Saved entries
(** ** Making room *)

Lemma move_to_ok {z} s ty n :
  sds_at z s → s_len s <= n < 2 ^ 63 + 2 ^ 61 → n < 2 ^ type_bits ty →
  ∃ s', move_to junk true s ty n = Some (Some s') ∧ sds_at z s' ∧ content s' = content s ∧
    (ty ≠ SDS_TYPE_5 → sdsalloc s' = n) ∧ s_type s' = ty.
Proof.
  intros Hok Hn Hty. unfold move_to. cbn [negb]. rewrite block_eq by (pose proof (so_len _ Hok); lia).
  pose proof (so_len _ Hok) as Hl. pose proof (so_block _ Hok) as Hb. pose proof (content_length _ Hok) as Hcl.
  pose proof (take_content s Hok) as Htc. destruct (decide (s_type s = ty)) as [<-|Hne].
  - eexists. split; [done|].
    set (b := realloc junk (n + 1) (s_buf s)). set (s' := sdssetalloc _ _).
    assert (Hf : s_type s' = s_type s ∧ s_len s' = s_len s ∧ s_buf s' = b ∧
      sdsalloc s' = if decide (s_type s = SDS_TYPE_5) then s_len s else n).
    { unfold s', sdssetalloc, sdsalloc. simpl. destruct (s_type s); simpl in *; rewrite ?Z.mod_small by lia; done. }
    destruct Hf as (Ht & Hlen & Hbuf & Hal).
    destruct (sds_ok_intro z s' (content s) (s_len s)) as [Hok' Hc];
      [lia|done|rewrite Hal; case_decide; lia|rewrite Hal, Ht; case_decide; [pose proof (so_alloc _ Hok); lia|done]|done| | |].
    + rewrite Hal, Hbuf. pose proof (realloc_length junk (n + 1) (s_buf s) ltac:(lia)). unfold b. case_decide; lia.
    + rewrite Hbuf. unfold b. rewrite realloc_take by lia. done.
    + split_and!; [done|done| |done]. intros Hne. rewrite Hal. by rewrite decide_False.
  - unfold sdslen. rewrite read_at_Some by lia. change (Z.to_nat 0) with O. rewrite drop_0.
    replace (Z.to_nat (s_len s + 1)) with (S (Z.to_nat (s_len s))) by lia. rewrite Htc.
    assert (Hm : Z.of_nat (length (malloc junk (n + 1))) = n + 1) by (unfold malloc; rewrite length_replicate; lia).
    rewrite write_at_Some by (rewrite ?length_app; simpl; lia). eexists. split; [done|]. simpl.
    set (b := (content s ++ [z]) ++ _). set (s' := sdssetalloc _ _).
    assert (Hf : s_type s' = ty ∧ s_len s' = s_len s ∧ s_buf s' = b ∧ sdsalloc s' = if decide (ty = SDS_TYPE_5) then s_len s else n).
    { unfold s', sdssetalloc, sdsalloc, sdssetlen. simpl. destruct ty; simpl in *; rewrite ?Z.mod_small by lia; done. }
    destruct Hf as (Ht & Hlen & Hbuf & Hal).
    destruct (sds_ok_intro z s' (content s) (s_len s)) as [Hok' Hc];
      [lia|done|rewrite Hal; case_decide; lia|rewrite Hal, Ht; case_decide; lia|done| | |].
    + rewrite Hal, Hbuf. unfold b. rewrite ?length_app, ?length_drop, ?length_app. simpl. case_decide; lia.
    + rewrite Hbuf. unfold b. rewrite take_app_le by (rewrite length_app; simpl; lia). apply take_ge. rewrite length_app. simpl. lia.
    + split_and!; [done|done| |done]. intros Hne'. rewrite Hal. by rewrite decide_False.
Qed.

(** [sdsMakeRoomFor] keeps the content and leaves room for [addlen] bytes. *)
Lemma sdsMakeRoomFor_ok {z} s addlen :
  sds_at z s → 0 <= addlen → s_len s + addlen < 2 ^ 63 →
  ∃ s', sdsMakeRoomFor junk true s addlen = Some (Some s') ∧ sds_at z s' ∧ content s' = content s ∧
    s_len s + addlen <= sdsalloc s'.
Proof.
  intros Hok Ha Hb. pose proof (so_len _ Hok) as Hl. pose proof (so_alloc _ Hok) as Hal. unfold sdsMakeRoomFor.
  rewrite Z.geb_leb. destruct (Z.leb_spec addlen (sdsavail s)) as [Hav|Hav].
  - exists s. split_and!; [done|done|done|]. revert Hav Hl Hal. unfold sdsavail, sdsalloc.
    pose proof (type_bits_pos (s_type s)). destruct (s_type s); simpl; intros; rewrite ?to_size_t_id in Hav by lia; lia.
  - unfold sdslen, SDS_MAX_PREALLOC. rewrite (to_size_t_id (s_len s + addlen)) by lia.
    set (newlen := if _ <? _ then _ else _).
    assert (Hnl : s_len s + addlen <= newlen < 2 ^ 63 + 2 ^ 61).
    { unfold newlen. destruct (Z.ltb_spec (s_len s + addlen) (1024 * 1024)); rewrite to_size_t_id by lia; lia. }
    destruct (at_least_8 newlen ltac:(lia)) as [Hty Hne].
    destruct (move_to_ok s _ newlen Hok ltac:(lia) Hty) as (s' & -> & Hok' & Hc & Hal' & _).
    exists s'. split_and!; [done|done|done|]. rewrite (Hal' Hne). lia.
Qed.

(** ** Writing into a string *)

Lemma poke_setlen s n off bs : poke (sdssetlen s n) off bs = (λ s, sdssetlen s n) <$> poke s off bs.
Proof. unfold poke, sdssetlen. simpl. by destruct (write_at off bs (s_buf s)). Qed.

(** Writing [bs] and a zero at an offset inside of the string and cutting it
    there. *)
Lemma put_ok s off bs :
  sds_ok s → 0 <= off <= s_len s → off + Z.of_nat (length bs) <= sdsalloc s →
  ∃ s1 s2, poke s off bs = Some s1 ∧ poke s1 (off + Z.of_nat (length bs)) [0] = Some s2 ∧
    let s3 := sdssetlen s2 (off + Z.of_nat (length bs)) in
    sds_ok s3 ∧ content s3 = take (Z.to_nat off) (content s) ++ bs.
Proof.
  intros Hok Hoff Hroom. destruct Hok as [Hl Hal Hb _]. set (n := off + Z.of_nat (length bs)) in *. unfold poke.
  rewrite write_at_Some by lia. set (b1 := take (Z.to_nat off) (s_buf s) ++ bs ++ drop (Z.to_nat off + length bs) (s_buf s)).
  assert (Hb1 : length b1 = length (s_buf s)) by (unfold b1; rewrite !length_app, length_take, length_drop; lia).
  assert (Ht1 : take (Z.to_nat n) b1 = take (Z.to_nat off) (s_buf s) ++ bs).
  { unfold b1. rewrite app_assoc, take_app_le by (rewrite length_app, length_take; lia). apply take_ge. rewrite length_app, length_take. lia. }
  set (b2 := take (Z.to_nat n) b1 ++ [0] ++ drop (Z.to_nat n + 1) b1).
  assert (Hb2 : length b2 = length (s_buf s)) by (unfold b2; rewrite !length_app, length_take, length_drop; simpl; lia).
  exists (mk_sds (s_type s) (s_len s) (s_alloc s) b1), (mk_sds (s_type s) (s_len s) (s_alloc s) b2).
  split; [done|]. cbn [s_buf s_type s_len s_alloc]. rewrite write_at_Some by (simpl; lia). split; [done|].
  assert (Hc : take (Z.to_nat off) (content s) = take (Z.to_nat off) (s_buf s)).
  { unfold content. rewrite take_take. f_equal. lia. }
  apply (sds_ok_intro 0 _ _ n); unfold sdssetlen, sdsalloc in *; cbn [s_type s_len s_alloc s_buf] in *.
  - lia.
  - rewrite length_app, Hc, length_take. lia.
  - rewrite Z.mod_small by lia. destruct (s_type s); lia.
  - rewrite Z.mod_small by lia. destruct (s_type s); lia.
  - apply Z.mod_small. lia.
  - rewrite Hb2, Z.mod_small by lia. destruct (s_type s); lia.
  - unfold b2. rewrite Hc, Ht1. rewrite app_assoc, take_app_le by (rewrite !length_app, length_take; simpl; lia).
    apply take_ge. rewrite !length_app, length_take. simpl. lia.
Qed.

(** ** The operations on the content *)

Lemma content_len s s' : sds_ok s → sds_ok s' → content s' = content s → s_len s' = s_len s.
Proof. intros H1 H2 Hc. rewrite <- (content_length s H1), <- (content_length s' H2). by rewrite Hc. Qed.

Lemma take_content_all s : sds_ok s → take (Z.to_nat (s_len s)) (content s) = content s.
Proof. intros Hok. apply take_ge. pose proof (content_length s Hok). lia. Qed.

Lemma sdscatlen_ok s bs :
  sds_ok s → s_len s + Z.of_nat (length bs) < 2 ^ 63 →
  ∃ s', sdscatlen junk true s bs = Some (Some s') ∧ sds_ok s' ∧ content s' = content s ++ bs.
Proof.
  intros Hok Hb. pose proof (so_len _ Hok) as Hl. unfold sdscatlen.
  destruct (sdsMakeRoomFor_ok s (Z.of_nat (length bs)) Hok) as (s1 & -> & Hok1 & Hc & Hroom); [lia|done|].
  pose proof (content_len _ _ Hok Hok1 Hc) as Hlen. unfold sdslen. rewrite to_size_t_id by lia.
  destruct (put_ok s1 (s_len s) bs Hok1) as (s2 & s3 & -> & Hp & Hok3 & Hc3); [lia|lia|].
  rewrite poke_setlen, Hp. simpl. eexists. split; [done|]. split; [done|]. rewrite Hc3, Hc, take_content_all by done. done.
Qed.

» Exercise directions
Scan the entries above. Copy each line that has the string "sdslen".

» Completed exercise
  - unfold sdslen. rewrite read_at_Some by lia. change (Z.to_nat 0) with O. rewrite drop_0.
  - unfold sdslen, SDS_MAX_PREALLOC. rewrite (to_size_t_id (s_len s + addlen)) by lia.
  pose proof (content_len _ _ Hok Hok1 Hc) as Hlen. unfold sdslen. rewrite to_size_t_id by lia.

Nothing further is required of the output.